In cassatie kan van het volgende worden uitgegaan.
(i) De rechtsvoorganger van JLA heeft in 1998 via een tussenpersoon een aansprakelijkheidsverzekering voor een bedrijfsauto afgesloten met Nagico. Daartoe heeft deze rechtsvoorganger een ‘Proposal for motor vehicle insurance’ van Nagico ingevuld of laten invullen. Op dat formulier stond onder punt 14(b) vermeld “Maximum Liability NAF 90.000”.
(ii) Naar aanleiding van het hiervoor onder (i) genoemde Proposal is een ‘Schedule’ opgemaakt. Daarin wordt, naast de reeds in het Proposal opgenomen informatie, onder meer het volgende vermeld:
Limits of liability
Limit of the amount of the Company’s liability under Section 1-3 … $ 150.00
Limit of the amount of the Company’s liability under Section II-I (a) & 1 (b) in respect of any one claim or series of claims arising out of one event … Fls. 90,000.00
Limit of the amount of the Company’s liability for medical Expenses under Section III in respect of any one person … $ 250.00
(…)
Geographical area: ... St. Maarten/St. Martin/
Anguilla BWI”
(iii) In de polisvoorwaarden is de aansprakelijkheidsbeperking voor Sint Maarten gesteld op NAf 90.000,--, en voor Saint Martin op US $ 4.500.000,--.
(iv) De verzekeringsovereenkomst is op 7 januari 2000 overgenomen door JLA als verzekerde.
(v) Op 22 januari 2000 is een werknemer van JLA met de bedrijfsauto betrokken geraakt bij een verkeersongeval in Saint Martin. Bij dit ongeval heeft een derde (hierna: de benadeelde) ernstig lichamelijk letsel opgelopen. Nagico heeft aan de benadeelde ter zake van de door hem geleden schade NAf 90.000,-- uitgekeerd.
(vi) De benadeelde heeft een procedure ingesteld bij het Tribunal de grande instance de Basse Terre (Guadeloupe) tegen onder andere JLA en Nagico. In die procedure heeft het Tribunal bij vonnis van 15 september 2005 overwogen dat de dekkingslimiet van NAf 90.000,-- in de verzekeringsovereenkomst in strijd is met dwingend Frans recht en dat de dekkingsbeperking ongeldig is. Het Tribunal heeft vervolgens geoordeeld dat Nagico niet gerechtigd is om een beperking van haar dekking in te roepen, dat JLA wettelijk aansprakelijk is voor de door de benadeelde geleden schade, dat JLA hem schadeloos moet stellen en dat JLA zich kan beroepen op haar hoedanigheid van verzekerde en op de bij Nagico afgesloten dekking voor schade berokkend aan derden. Het Tribunal heeft de totale schade van de benadeelde vastgesteld op € 912.209,53 en heeft JLA en Nagico hoofdelijk veroordeeld om, rekening houdend met de vordering ter zake van de sociale voorzieningen (van in totaal € 498.709,53) en de reeds toegekende voorziening, aan de benadeelde bij wijze van restantvergoeding een bedrag van € 403.500,-- te betalen.

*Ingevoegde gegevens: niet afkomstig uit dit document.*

Lemma set_max_time_eq k :
  ptable_ok k ->
  let '(q, sum) := foldl (fun s p => add_weight p s) (0, 0) (ptable k) in
  if (sum =? 0) && existsb counted (ptable k)
  then exists k', set_max_time k = Fault "divide error" k'
  else sum <> -1 -> set_max_time k = Ret q (upd_ptable (fmap (share sum)) k).
Proof.
  intros Hk. unfold set_max_time.
  assert ((for_fold procs (fun i ' (quantum, priority_sum) =>
    let* p := get_proc i in
    ret (if truthy (pid p) then (s32 (quantum + 1), s32 (priority_sum + priority p))
         else (quantum, priority_sum))) (0, 0)) k =
    Ret (foldl (fun s p => add_weight p s) (0, 0) (ptable k)) k) as Hf.
  { rewrite <- for_fold_procs by done. unfold procs. generalize (seq 0 NPROC) as l, (0, 0) as s0.
    induction l as [|i l IH]; intros [q0 s0]; [done|]. simpl. unfold bind, get_proc, slot.
    destruct (ptable k !! i); [|done]. apply IH. }
  erewrite bind_Ret; [|exact Hf]. clear Hf.
  destruct (foldl _ _ _) as [q sum]. cbv beta iota.
  destruct (Z.eqb_spec sum 0) as [->|Hsum]; cbn [andb].
  - destruct (find_index counted (ptable k)) as [i|] eqn:Ef.
    + pose proof (find_index_lt _ _ _ Ef) as Hlt. rewrite Hk in Hlt.
      apply find_index_Some in Ef as [(p & Hi & Hp) Hfst].
      rewrite (proj2 (existsb_exists _ _)) by
        (exists p; split; [by eapply list_elem_of_In, list_elem_of_lookup_2 | done]).
      exists k. unfold bind at 1, procs.
      replace (seq 0 NPROC) with (seq 0 i ++ i :: seq (S i) (NPROC - S i)).
      2:{ change (i :: seq (S i) (NPROC - S i)) with (seq i (S (NPROC - S i))).
          rewrite <- seq_app. f_equal. lia. }
      rewrite for_each_skip.
      * simpl. mcall get_proc_eq. unfold counted in Hp. by rewrite Hp.
      * intros j Hj%elem_of_seq. destruct (lookup_lt_is_Some_2 (ptable k) j) as [pj Hpj]; [rewrite Hk; lia|].
        mcall get_proc_eq. specialize (Hfst j pj ltac:(lia) Hpj). unfold counted in Hfst. by rewrite Hfst.
    + apply find_index_None in Ef.
      assert (existsb counted (ptable k) = false) as ->.
      { apply not_true_is_false. intros (p & Hin & Hp)%existsb_exists.
        rewrite List.Forall_forall in Ef. specialize (Ef p Hin). simpl in Ef. congruence. }
      intros _. unfold bind at 1. rewrite <- (app_nil_r procs), for_each_skip.
      * simpl. unfold ret. f_equal. kernel_eq. symmetry. rewrite <- (list_fmap_id (ptable k)) at 2.
        apply list_fmap_ext. intros j p Hj. unfold share.
        pose proof (Forall_lookup_1 _ _ _ _ Ef Hj) as E. simpl in E. by rewrite E.
      * intros j Hj. unfold procs in Hj. apply elem_of_seq in Hj.
        destruct (lookup_lt_is_Some_2 (ptable k) j) as [pj Hpj]; [rewrite Hk; lia|].
        mcall get_proc_eq. pose proof (Forall_lookup_1 _ _ _ _ Ef Hpj) as E. simpl in E.
        unfold counted in E. by rewrite E.
  - intros Hneg. erewrite bind_Ret; [reflexivity|]. apply for_each_procs; [|done]. intros i p k' Hk' Hp.
    mcall get_proc_eq. rewrite (proj2 (Z.eqb_neq sum _) Hneg), andb_false_r. cbn [orb].
    fold (counted p). destruct (counted p) eqn:Ec; simpl.
    + rewrite set_proc_eq by in_table. f_equal. apply upd_ptable_ext. apply list_alter_ext; [|done].
      intros x Hx. assert (x = p) as -> by congruence. unfold share. by rewrite Ec.
    + unfold ret. f_equal. symmetry. eapply upd_ptable_nothing; [done|]. unfold share. by rewrite Ec.
Qed.

(** With non-negative priorities that are not all zero the shares are parts of
    10000: each lies between 0 and 10000, and together they do not exceed it. *)
Lemma add_weight_fold t q s :
  Forall (fun p => 0 <= weight p) t -> 0 <= q -> 0 <= s ->
  q + Z.of_nat (length t) < 2 ^ 31 -> s + weights t < 2 ^ 31 ->
  foldl (fun s p => add_weight p s) (q, s) t =
    (q + Z.of_nat (length (filter (fun p => counted p = true) t)), s + weights t).
Proof.
  revert q s. induction t as [|p t IH]; intros q s Hw Hq Hs Hlen Hsum; simpl.
  { unfold weights. simpl. f_equal; lia. }
  apply list.Forall_cons in Hw as [Hp Hw]. simpl length in Hlen.
  change (weights (p :: t)) with (weight p + weights t) in *.
  assert (0 <= weights t) by (apply zsum_nonneg; by apply Forall_fmap).
  unfold weight, counted in *. rewrite filter_cons.
  destruct (truthy (pid p)) eqn:E.
  - rewrite decide_True by done. rewrite !s32_small by lia.
    rewrite IH by (done || lia). simpl length. f_equal; lia.
  - rewrite decide_False by done. rewrite IH by (done || lia). f_equal; lia.
Qed.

(vii) In hoger beroep heeft de Cour d’appel de Basse Terre bij tussenarrest van 21 april 2008 onder meer overwogen dat de dekkingsbeperking weliswaar geldig is naar Nederlands-Antilliaans recht, maar dat deze bepaling vanwege de dwingendrechtelijke bepalingen van de Franse Code des assurances buiten toepassing moet worden gelaten. Nagico kan daardoor niet rechtsgeldig een dekkingsbeperking inroepen jegens de benadeelde en de verzekeringnemer met betrekking tot de vergoeding van lichamelijke schade.
(viii) Bij eindarrest van 8 februari 2010 heeft de Cour d’appel de uitspraak in eerste aanleg vernietigd en JLA en Nagico hoofdelijk veroordeeld tot schadeloosstelling van de benadeelde. De door JLA in vrijwaring jegens Nagico ingestelde vordering tot terugbetaling van de door JLA aan de benadeelde betaalde bedragen is afgewezen. Voor het overige is de beslissing van het Tribunal de grande instance bekrachtigd.
(ix) JLA heeft nadien Nagico gesommeerd het door haar aan de benadeelde betaalde bedrag aan haar te voldoen. Nagico heeft aan die sommatie geen gehoor gegeven.